WHAT TO DO — Report, from the records below, every line where the word "Qabs" appears.

[[ THE DATA open ]]

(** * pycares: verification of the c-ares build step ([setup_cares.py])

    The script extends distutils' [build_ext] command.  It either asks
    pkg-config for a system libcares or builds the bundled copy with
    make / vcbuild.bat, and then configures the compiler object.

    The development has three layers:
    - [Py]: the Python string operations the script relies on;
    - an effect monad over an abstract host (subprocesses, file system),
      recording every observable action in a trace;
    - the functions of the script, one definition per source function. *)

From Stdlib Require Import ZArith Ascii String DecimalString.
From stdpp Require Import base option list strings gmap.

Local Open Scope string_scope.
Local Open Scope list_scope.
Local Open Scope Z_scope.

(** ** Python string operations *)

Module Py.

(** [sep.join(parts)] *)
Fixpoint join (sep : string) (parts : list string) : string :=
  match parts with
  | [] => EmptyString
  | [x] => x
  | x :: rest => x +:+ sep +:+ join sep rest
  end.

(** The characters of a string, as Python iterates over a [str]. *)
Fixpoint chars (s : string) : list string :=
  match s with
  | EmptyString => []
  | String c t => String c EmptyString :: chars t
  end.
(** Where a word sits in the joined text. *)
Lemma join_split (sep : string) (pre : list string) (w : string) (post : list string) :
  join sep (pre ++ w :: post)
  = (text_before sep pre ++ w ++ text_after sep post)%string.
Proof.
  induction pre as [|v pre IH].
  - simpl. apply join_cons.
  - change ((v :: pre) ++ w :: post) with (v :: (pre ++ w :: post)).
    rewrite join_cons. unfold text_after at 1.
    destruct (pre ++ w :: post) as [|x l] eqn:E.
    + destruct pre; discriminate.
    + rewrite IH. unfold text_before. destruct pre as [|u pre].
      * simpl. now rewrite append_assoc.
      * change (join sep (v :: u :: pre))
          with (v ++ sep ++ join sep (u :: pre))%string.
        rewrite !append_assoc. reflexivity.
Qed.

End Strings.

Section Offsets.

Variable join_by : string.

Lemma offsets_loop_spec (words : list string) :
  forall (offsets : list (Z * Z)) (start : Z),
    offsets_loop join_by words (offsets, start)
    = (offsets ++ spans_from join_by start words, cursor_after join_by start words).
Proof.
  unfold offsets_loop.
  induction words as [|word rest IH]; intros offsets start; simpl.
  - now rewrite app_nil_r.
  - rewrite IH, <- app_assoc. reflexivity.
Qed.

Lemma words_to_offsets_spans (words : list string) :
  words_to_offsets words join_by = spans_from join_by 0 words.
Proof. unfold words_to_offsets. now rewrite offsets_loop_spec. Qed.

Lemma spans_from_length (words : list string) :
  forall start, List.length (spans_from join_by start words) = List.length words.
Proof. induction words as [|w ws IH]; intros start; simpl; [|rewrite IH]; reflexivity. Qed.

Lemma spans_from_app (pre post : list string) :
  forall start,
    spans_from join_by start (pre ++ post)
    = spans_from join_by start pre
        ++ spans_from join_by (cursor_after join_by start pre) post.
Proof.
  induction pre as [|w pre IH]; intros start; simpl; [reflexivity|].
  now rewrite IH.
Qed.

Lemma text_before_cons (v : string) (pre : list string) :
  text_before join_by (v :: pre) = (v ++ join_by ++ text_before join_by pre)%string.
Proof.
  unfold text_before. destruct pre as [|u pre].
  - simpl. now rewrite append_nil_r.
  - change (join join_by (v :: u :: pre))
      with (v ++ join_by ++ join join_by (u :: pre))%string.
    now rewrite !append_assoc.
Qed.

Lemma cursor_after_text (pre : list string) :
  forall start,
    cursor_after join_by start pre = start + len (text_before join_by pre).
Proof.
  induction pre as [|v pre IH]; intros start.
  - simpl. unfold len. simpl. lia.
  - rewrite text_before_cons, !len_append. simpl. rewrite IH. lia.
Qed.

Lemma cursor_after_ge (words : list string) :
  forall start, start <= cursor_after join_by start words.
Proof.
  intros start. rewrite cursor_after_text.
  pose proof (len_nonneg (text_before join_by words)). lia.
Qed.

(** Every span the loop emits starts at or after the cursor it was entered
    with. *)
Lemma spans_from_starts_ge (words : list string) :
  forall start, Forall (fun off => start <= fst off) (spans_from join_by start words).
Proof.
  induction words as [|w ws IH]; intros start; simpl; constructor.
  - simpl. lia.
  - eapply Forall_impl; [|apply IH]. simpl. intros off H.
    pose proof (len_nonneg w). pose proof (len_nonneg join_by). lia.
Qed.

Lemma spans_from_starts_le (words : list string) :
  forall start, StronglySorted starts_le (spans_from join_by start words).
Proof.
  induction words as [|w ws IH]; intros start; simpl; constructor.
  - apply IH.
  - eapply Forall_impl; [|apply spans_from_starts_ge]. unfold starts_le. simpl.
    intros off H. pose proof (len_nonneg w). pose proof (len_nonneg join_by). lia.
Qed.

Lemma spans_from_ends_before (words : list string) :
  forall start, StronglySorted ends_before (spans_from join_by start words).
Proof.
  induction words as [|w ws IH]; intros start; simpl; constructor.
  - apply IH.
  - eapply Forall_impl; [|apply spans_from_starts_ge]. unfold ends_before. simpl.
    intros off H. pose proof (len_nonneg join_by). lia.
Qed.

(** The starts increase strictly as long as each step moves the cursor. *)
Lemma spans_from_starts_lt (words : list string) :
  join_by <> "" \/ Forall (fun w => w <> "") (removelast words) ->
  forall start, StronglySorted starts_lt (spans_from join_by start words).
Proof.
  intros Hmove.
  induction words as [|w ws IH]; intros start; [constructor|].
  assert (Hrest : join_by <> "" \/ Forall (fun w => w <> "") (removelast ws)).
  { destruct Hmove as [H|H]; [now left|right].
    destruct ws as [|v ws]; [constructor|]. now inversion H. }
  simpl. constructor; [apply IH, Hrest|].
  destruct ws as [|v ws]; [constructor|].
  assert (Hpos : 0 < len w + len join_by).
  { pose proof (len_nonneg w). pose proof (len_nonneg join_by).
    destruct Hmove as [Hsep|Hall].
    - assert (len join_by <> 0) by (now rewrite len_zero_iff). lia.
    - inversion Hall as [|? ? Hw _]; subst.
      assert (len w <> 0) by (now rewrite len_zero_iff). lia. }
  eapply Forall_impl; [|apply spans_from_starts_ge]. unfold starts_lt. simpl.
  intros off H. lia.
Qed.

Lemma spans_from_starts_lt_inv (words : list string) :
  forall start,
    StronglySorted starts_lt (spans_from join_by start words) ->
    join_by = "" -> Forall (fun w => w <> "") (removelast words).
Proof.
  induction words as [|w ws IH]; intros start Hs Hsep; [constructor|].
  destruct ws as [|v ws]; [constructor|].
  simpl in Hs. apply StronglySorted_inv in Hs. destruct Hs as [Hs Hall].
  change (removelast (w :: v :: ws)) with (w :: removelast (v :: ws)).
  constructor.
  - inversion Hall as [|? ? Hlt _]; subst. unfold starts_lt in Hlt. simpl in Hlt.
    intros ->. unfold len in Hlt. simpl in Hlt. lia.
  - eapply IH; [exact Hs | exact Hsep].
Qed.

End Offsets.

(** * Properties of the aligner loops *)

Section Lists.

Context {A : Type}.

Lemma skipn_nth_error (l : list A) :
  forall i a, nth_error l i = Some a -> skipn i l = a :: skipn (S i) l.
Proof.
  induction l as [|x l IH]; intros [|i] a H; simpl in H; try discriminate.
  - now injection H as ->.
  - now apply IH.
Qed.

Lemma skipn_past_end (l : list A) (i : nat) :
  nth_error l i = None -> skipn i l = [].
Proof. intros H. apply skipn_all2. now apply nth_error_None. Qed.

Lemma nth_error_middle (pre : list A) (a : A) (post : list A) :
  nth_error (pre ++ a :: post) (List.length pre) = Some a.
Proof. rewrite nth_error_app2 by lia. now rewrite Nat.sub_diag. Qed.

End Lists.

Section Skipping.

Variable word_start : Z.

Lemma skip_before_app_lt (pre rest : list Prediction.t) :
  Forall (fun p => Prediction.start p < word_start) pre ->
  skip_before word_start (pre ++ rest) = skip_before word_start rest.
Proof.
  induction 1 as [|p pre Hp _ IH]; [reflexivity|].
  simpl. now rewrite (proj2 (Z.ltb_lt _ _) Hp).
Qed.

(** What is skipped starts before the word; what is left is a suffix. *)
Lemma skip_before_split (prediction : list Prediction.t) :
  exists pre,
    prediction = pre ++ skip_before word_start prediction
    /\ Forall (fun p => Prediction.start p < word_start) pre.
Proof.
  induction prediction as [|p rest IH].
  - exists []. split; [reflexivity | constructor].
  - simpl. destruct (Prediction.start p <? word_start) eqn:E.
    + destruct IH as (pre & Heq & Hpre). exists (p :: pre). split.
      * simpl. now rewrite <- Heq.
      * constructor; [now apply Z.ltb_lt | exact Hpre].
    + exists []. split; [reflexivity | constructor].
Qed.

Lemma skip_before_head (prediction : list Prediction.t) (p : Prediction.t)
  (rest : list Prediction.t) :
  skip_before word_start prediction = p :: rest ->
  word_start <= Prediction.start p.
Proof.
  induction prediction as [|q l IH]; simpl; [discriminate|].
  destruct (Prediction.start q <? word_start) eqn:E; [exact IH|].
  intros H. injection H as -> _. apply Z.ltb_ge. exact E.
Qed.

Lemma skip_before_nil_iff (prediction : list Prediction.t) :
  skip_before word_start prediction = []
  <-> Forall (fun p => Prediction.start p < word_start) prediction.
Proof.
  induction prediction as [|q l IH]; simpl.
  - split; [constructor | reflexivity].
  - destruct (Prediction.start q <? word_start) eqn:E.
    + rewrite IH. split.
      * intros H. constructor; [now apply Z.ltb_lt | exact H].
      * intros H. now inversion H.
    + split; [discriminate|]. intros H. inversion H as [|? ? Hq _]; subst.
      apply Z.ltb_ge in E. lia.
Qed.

[[ THE DATA closed ]]
[[ THE DATA open ]]

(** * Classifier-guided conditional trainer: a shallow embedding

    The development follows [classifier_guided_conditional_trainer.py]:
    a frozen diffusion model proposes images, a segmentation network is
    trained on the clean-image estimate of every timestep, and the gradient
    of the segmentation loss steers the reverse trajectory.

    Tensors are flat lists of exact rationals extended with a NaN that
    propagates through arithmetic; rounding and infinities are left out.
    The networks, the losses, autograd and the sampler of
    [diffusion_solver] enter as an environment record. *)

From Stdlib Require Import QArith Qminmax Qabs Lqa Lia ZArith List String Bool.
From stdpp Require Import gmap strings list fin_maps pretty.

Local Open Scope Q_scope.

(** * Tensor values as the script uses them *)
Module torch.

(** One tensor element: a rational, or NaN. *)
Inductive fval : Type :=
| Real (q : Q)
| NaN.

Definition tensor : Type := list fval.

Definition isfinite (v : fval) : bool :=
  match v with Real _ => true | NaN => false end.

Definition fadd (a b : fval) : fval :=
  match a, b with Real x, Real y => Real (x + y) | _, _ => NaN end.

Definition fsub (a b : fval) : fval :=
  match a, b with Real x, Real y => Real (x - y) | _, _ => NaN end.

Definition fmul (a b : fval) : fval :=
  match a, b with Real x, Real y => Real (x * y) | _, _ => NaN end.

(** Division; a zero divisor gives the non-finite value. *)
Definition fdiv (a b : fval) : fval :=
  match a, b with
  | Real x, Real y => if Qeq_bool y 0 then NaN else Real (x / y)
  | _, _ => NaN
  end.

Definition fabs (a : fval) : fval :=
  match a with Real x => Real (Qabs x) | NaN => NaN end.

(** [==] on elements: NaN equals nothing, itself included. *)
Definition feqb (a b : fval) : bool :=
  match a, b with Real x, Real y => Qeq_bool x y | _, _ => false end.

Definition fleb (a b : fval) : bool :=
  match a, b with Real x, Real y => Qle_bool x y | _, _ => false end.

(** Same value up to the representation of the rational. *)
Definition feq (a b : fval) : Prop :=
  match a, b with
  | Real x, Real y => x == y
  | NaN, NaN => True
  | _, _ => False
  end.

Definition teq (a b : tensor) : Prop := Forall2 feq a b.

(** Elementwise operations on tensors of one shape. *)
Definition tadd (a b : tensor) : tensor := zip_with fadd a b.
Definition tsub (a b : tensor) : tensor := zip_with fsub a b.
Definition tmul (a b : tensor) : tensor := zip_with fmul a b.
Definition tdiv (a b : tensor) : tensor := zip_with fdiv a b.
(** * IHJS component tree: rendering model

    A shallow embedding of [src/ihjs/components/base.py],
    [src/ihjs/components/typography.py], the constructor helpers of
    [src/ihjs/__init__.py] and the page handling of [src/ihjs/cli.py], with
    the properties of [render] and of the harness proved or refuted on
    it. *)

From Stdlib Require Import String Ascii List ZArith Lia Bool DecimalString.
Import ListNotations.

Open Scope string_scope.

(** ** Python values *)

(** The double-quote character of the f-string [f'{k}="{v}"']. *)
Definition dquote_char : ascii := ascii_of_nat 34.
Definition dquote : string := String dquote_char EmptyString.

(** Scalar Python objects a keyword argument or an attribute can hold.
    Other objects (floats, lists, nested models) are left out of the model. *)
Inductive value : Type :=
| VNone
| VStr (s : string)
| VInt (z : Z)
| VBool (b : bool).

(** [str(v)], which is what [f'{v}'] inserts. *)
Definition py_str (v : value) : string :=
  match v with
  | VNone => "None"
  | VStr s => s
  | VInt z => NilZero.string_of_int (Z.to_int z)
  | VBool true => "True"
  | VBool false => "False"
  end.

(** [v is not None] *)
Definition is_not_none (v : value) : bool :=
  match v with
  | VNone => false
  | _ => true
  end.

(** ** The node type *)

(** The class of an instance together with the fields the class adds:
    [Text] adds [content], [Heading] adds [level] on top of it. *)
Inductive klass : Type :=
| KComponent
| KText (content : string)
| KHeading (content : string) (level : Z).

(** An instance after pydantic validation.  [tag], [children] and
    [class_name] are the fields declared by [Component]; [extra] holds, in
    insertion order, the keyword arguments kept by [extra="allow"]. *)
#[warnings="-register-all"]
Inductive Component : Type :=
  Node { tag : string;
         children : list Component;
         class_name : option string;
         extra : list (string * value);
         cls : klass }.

[[ THE DATA closed ]]
[[ THE DATA open ]]

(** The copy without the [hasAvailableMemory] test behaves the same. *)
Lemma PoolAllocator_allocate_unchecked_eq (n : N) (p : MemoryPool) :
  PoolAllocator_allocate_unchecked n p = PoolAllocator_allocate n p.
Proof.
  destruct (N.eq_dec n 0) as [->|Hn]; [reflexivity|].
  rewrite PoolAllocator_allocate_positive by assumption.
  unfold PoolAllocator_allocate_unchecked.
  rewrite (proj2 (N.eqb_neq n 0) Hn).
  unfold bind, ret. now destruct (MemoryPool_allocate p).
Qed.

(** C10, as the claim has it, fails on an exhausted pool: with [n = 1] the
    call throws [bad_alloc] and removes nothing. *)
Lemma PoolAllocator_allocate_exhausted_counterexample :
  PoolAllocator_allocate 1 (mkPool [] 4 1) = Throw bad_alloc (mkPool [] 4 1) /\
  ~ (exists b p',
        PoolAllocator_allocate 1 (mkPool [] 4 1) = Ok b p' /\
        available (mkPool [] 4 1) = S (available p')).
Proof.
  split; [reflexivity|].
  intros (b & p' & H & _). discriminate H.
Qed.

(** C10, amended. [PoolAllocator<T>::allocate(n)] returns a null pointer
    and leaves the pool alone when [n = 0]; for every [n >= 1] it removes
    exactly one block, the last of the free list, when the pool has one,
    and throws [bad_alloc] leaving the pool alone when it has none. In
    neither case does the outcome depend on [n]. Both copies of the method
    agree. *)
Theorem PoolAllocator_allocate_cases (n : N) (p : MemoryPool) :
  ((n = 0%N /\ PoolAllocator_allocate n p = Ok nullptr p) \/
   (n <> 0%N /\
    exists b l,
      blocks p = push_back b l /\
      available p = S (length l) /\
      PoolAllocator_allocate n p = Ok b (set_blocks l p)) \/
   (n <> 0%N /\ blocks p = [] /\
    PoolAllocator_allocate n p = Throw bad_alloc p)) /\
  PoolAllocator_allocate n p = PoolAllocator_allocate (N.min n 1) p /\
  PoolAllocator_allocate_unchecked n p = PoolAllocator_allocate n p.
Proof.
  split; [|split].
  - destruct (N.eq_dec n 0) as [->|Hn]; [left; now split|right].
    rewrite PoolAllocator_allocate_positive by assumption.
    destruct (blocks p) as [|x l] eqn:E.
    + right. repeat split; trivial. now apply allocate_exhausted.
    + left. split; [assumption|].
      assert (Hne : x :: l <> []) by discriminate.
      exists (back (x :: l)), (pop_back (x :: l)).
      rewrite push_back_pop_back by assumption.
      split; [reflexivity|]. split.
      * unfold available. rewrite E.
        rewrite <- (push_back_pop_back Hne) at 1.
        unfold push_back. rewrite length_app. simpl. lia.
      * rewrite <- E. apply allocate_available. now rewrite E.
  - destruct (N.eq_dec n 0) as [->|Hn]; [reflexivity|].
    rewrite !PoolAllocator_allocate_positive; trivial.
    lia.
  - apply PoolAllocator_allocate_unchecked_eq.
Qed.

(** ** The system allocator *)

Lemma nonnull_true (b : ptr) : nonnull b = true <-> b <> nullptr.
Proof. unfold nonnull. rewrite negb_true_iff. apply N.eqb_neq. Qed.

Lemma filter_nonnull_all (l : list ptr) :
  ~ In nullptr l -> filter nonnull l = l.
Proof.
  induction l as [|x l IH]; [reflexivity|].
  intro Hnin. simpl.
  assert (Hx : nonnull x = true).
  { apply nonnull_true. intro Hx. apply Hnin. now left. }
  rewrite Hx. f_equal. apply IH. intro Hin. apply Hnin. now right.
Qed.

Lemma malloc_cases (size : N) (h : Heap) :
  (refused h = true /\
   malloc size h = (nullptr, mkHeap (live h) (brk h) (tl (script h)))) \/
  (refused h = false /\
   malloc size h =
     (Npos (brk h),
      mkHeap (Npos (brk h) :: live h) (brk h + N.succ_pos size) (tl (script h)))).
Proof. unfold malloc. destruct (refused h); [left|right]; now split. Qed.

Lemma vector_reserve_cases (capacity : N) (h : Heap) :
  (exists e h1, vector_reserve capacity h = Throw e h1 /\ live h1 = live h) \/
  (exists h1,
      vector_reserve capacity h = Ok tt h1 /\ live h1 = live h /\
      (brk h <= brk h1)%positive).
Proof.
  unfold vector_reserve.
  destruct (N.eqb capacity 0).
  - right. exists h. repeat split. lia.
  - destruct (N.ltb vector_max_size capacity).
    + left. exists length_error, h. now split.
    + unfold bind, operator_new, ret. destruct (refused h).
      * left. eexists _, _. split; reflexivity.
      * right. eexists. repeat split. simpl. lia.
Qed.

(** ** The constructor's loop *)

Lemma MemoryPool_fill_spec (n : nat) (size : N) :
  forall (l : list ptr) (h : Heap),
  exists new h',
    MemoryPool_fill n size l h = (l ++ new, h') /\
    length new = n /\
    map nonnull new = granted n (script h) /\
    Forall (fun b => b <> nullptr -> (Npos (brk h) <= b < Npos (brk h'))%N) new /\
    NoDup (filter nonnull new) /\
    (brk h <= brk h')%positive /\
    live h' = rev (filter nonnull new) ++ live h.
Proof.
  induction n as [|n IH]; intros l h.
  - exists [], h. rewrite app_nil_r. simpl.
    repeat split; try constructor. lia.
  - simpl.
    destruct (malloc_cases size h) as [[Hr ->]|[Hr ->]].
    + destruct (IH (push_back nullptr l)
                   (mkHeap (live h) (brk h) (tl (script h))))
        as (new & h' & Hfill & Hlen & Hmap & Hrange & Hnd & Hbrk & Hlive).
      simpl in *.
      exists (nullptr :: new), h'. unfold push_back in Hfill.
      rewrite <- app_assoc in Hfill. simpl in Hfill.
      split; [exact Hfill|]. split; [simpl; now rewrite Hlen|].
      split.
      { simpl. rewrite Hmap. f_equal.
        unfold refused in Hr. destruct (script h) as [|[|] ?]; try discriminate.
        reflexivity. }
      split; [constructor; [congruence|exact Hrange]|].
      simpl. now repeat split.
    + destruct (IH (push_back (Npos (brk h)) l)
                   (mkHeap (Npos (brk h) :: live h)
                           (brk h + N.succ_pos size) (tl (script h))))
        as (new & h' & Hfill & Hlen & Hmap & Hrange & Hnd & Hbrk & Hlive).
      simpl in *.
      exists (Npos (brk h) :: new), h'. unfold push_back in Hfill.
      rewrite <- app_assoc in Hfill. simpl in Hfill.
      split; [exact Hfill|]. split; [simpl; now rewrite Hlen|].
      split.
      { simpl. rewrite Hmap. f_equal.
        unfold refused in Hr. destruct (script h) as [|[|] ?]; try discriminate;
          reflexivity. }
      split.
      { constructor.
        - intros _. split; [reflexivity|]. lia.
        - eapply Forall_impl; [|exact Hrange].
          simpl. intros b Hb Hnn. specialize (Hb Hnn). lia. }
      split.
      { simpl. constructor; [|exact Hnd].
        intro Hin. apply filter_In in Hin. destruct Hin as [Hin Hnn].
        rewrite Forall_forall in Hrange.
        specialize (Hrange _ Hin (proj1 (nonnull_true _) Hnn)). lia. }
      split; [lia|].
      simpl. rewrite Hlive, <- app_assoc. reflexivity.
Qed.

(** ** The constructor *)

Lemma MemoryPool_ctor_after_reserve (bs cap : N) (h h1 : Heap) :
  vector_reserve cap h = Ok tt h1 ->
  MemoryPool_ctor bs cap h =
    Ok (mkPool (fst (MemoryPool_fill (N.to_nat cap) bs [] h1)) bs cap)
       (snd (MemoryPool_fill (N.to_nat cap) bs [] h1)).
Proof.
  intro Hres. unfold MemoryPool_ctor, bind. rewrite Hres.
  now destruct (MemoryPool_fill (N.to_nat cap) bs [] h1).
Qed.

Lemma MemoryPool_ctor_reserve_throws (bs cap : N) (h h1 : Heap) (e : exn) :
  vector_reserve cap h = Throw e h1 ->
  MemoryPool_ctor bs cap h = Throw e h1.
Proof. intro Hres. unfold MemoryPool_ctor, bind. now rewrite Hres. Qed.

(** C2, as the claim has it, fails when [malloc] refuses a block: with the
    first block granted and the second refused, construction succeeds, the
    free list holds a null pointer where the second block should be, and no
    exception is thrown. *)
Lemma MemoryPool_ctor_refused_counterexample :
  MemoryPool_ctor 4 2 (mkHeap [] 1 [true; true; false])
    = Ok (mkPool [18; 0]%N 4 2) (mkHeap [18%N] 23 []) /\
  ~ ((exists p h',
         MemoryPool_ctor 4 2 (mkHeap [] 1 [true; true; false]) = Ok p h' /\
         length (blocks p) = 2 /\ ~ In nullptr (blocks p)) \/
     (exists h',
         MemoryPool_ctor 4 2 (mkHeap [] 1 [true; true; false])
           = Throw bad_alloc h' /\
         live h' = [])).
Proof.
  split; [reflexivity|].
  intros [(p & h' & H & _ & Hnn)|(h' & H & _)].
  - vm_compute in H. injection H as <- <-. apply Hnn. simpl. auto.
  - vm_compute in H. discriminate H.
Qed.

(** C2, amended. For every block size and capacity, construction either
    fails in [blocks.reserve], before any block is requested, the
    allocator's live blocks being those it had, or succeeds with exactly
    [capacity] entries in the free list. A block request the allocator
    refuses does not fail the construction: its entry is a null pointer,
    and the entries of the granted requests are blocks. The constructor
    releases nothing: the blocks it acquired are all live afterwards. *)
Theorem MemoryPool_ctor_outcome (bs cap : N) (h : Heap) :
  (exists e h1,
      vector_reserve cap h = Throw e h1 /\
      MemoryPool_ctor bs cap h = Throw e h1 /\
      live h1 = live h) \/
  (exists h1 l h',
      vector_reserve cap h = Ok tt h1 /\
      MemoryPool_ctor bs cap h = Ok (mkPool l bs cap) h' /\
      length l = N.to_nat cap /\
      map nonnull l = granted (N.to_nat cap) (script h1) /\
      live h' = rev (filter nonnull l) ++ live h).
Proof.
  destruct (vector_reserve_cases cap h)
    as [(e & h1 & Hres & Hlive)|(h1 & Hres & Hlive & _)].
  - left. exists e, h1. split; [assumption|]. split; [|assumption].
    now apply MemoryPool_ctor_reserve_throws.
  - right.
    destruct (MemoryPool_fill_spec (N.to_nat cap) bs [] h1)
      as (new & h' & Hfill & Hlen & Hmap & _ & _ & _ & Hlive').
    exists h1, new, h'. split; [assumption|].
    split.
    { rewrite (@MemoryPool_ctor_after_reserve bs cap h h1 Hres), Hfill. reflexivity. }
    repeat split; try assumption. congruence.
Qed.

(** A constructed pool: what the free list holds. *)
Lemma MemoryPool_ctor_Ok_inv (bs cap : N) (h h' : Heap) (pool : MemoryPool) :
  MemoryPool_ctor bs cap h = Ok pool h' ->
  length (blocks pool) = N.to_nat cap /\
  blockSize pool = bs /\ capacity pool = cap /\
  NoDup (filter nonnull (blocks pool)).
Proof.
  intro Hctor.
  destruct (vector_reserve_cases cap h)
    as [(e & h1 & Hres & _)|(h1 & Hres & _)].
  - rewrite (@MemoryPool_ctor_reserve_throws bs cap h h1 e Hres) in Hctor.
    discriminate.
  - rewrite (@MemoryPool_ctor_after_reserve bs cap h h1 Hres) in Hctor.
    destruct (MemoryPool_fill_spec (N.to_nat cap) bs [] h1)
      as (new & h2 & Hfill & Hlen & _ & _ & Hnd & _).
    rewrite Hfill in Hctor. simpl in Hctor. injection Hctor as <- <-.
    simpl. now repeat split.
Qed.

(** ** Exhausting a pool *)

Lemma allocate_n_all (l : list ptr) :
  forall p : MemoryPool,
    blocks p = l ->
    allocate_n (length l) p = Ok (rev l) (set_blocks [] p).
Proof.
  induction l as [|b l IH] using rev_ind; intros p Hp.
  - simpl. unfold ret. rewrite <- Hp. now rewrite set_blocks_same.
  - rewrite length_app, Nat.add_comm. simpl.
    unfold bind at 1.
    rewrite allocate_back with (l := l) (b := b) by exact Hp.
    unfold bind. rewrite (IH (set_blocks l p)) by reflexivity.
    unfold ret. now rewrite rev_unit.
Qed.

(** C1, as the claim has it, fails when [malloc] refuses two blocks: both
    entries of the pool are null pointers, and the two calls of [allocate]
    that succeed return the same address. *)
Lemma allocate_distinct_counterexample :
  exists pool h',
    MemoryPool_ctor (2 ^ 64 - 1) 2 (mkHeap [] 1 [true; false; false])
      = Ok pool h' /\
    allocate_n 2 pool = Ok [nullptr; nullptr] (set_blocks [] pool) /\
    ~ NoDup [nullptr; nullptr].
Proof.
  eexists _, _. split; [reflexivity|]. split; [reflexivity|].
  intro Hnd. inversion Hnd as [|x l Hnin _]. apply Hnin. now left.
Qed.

[[ THE DATA closed ]]

ANSWER FOR THE TASK —
From Stdlib Require Import QArith Qminmax Qabs Lqa Lia ZArith List String Bool.
  match a with Real x => Real (Qabs x) | NaN => NaN end.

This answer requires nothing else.